| PROBLEM TO SOLVE |
In the entries below, find the line with "Err (if ns ∈b" and print exactly every line from there up to and including the line with "None => (VUndef, true)", with no other lines.

| INFORMATION PROVIDED |
========

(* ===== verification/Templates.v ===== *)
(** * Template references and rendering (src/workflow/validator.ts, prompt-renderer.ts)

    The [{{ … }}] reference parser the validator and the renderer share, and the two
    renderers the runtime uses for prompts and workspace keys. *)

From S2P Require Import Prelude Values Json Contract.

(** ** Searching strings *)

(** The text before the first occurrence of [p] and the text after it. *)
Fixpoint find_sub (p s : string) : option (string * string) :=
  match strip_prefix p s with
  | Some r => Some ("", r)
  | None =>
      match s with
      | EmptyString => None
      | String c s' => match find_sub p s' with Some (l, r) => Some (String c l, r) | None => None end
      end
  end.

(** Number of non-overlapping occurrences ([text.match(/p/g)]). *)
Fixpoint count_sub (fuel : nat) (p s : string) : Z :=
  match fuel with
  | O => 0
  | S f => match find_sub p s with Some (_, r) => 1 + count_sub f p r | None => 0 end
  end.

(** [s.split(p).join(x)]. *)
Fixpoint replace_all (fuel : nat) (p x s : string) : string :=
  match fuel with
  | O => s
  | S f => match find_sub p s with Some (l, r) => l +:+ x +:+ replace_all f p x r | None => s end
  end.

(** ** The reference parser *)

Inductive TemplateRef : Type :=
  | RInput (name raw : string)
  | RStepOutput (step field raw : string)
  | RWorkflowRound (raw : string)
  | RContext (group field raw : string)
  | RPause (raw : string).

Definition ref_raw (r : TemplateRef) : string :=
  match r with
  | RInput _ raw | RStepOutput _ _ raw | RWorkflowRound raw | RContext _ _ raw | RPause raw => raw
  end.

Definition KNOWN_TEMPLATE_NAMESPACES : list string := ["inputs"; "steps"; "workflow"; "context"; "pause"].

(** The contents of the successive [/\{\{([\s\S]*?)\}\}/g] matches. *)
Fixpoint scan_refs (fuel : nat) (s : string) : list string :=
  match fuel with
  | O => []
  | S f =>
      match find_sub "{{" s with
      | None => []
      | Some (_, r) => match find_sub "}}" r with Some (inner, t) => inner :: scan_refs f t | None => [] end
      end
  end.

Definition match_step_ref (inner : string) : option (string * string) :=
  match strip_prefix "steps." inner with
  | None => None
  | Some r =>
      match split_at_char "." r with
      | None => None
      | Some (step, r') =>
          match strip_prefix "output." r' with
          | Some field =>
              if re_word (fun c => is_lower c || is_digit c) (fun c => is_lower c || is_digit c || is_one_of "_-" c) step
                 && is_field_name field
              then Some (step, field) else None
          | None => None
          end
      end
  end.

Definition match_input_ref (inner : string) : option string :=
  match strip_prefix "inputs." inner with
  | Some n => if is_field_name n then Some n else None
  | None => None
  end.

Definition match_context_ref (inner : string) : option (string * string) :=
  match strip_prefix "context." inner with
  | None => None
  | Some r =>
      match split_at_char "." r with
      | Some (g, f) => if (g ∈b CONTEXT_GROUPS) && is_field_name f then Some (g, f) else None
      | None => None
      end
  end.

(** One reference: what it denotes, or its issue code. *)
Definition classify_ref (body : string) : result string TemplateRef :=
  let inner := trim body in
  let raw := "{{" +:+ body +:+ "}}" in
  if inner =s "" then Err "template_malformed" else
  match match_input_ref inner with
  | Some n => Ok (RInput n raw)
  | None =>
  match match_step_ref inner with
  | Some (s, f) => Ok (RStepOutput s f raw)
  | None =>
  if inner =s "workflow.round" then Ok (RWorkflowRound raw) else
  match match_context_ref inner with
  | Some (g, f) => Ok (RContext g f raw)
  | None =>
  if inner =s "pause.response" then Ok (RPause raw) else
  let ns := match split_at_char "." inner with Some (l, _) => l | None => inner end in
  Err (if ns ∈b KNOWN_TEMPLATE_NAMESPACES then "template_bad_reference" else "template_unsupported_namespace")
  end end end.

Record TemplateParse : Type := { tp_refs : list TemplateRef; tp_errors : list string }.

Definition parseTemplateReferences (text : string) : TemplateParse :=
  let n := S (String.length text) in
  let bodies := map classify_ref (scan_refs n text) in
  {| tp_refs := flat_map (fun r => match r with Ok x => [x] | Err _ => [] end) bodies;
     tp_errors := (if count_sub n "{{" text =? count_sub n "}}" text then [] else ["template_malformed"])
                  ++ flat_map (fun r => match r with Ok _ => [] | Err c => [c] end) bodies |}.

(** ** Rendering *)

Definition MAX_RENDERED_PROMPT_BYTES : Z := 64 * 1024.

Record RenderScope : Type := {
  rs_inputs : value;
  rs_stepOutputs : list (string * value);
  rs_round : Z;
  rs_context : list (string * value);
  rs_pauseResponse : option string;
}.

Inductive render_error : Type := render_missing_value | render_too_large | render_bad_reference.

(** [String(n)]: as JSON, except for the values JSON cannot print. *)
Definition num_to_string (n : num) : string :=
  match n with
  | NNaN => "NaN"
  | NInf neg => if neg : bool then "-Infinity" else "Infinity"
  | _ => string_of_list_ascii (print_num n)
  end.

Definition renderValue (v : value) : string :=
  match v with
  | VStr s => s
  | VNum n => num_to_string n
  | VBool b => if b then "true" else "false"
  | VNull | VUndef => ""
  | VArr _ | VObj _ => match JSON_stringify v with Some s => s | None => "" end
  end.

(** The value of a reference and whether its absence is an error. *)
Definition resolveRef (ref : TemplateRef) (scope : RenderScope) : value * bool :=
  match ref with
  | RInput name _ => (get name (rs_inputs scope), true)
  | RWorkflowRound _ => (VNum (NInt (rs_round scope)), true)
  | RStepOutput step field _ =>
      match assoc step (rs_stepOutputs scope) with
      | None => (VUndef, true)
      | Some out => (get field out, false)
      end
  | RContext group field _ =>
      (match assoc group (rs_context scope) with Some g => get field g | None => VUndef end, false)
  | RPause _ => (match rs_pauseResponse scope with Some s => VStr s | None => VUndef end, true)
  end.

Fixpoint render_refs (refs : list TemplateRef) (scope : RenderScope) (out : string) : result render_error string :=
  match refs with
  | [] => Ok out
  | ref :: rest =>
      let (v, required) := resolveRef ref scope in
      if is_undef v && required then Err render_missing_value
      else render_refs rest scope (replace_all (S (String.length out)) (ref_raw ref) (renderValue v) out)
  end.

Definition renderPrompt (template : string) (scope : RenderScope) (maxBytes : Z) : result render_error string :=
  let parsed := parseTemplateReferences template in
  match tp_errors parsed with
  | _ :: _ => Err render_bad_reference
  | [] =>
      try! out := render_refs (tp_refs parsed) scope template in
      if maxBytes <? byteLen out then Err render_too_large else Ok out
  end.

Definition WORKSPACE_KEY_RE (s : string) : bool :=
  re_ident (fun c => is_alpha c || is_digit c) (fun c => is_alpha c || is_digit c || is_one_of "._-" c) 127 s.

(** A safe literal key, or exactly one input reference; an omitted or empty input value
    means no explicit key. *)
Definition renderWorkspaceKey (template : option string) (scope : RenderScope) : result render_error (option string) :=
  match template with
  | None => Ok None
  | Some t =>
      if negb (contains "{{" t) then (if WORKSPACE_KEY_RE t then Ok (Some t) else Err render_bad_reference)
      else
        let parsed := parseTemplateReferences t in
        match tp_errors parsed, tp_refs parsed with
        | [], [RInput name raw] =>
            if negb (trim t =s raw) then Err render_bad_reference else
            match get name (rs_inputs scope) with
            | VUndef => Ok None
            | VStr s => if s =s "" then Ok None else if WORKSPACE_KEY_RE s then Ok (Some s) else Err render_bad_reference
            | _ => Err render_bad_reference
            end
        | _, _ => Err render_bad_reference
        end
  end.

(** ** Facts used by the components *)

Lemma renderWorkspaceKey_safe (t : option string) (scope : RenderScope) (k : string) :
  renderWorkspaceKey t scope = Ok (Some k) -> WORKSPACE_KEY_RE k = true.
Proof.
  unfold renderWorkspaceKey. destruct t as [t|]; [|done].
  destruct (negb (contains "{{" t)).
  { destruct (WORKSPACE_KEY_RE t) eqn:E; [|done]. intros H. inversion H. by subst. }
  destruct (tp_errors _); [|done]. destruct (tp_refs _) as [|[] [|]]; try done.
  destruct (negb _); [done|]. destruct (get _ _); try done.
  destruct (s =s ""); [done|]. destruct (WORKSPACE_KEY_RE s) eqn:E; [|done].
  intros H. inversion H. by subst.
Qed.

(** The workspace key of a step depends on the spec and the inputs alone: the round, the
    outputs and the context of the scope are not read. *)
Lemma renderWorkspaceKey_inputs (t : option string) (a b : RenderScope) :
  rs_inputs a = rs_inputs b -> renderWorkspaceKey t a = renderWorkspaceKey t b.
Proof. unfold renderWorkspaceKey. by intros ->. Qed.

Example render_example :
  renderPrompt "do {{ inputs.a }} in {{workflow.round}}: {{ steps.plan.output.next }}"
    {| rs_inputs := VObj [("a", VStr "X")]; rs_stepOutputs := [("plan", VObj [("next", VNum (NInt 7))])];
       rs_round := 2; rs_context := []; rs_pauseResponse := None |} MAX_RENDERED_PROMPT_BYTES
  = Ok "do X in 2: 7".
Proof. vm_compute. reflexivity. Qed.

========

| ANSWER TO THIS EXERCISE |
  Err (if ns ∈b KNOWN_TEMPLATE_NAMESPACES then "template_bad_reference" else "template_unsupported_namespace")
  end end end.

Record TemplateParse : Type := { tp_refs : list TemplateRef; tp_errors : list string }.

Definition parseTemplateReferences (text : string) : TemplateParse :=
  let n := S (String.length text) in
  let bodies := map classify_ref (scan_refs n text) in
  {| tp_refs := flat_map (fun r => match r with Ok x => [x] | Err _ => [] end) bodies;
     tp_errors := (if count_sub n "{{" text =? count_sub n "}}" text then [] else ["template_malformed"])
                  ++ flat_map (fun r => match r with Ok _ => [] | Err c => [c] end) bodies |}.

(** ** Rendering *)

Definition MAX_RENDERED_PROMPT_BYTES : Z := 64 * 1024.

Record RenderScope : Type := {
  rs_inputs : value;
  rs_stepOutputs : list (string * value);
  rs_round : Z;
  rs_context : list (string * value);
  rs_pauseResponse : option string;
}.

Inductive render_error : Type := render_missing_value | render_too_large | render_bad_reference.

(** [String(n)]: as JSON, except for the values JSON cannot print. *)
Definition num_to_string (n : num) : string :=
  match n with
  | NNaN => "NaN"
  | NInf neg => if neg : bool then "-Infinity" else "Infinity"
  | _ => string_of_list_ascii (print_num n)
  end.

Definition renderValue (v : value) : string :=
  match v with
  | VStr s => s
  | VNum n => num_to_string n
  | VBool b => if b then "true" else "false"
  | VNull | VUndef => ""
  | VArr _ | VObj _ => match JSON_stringify v with Some s => s | None => "" end
  end.

(** The value of a reference and whether its absence is an error. *)
Definition resolveRef (ref : TemplateRef) (scope : RenderScope) : value * bool :=
  match ref with
  | RInput name _ => (get name (rs_inputs scope), true)
  | RWorkflowRound _ => (VNum (NInt (rs_round scope)), true)
  | RStepOutput step field _ =>
      match assoc step (rs_stepOutputs scope) with
      | None => (VUndef, true)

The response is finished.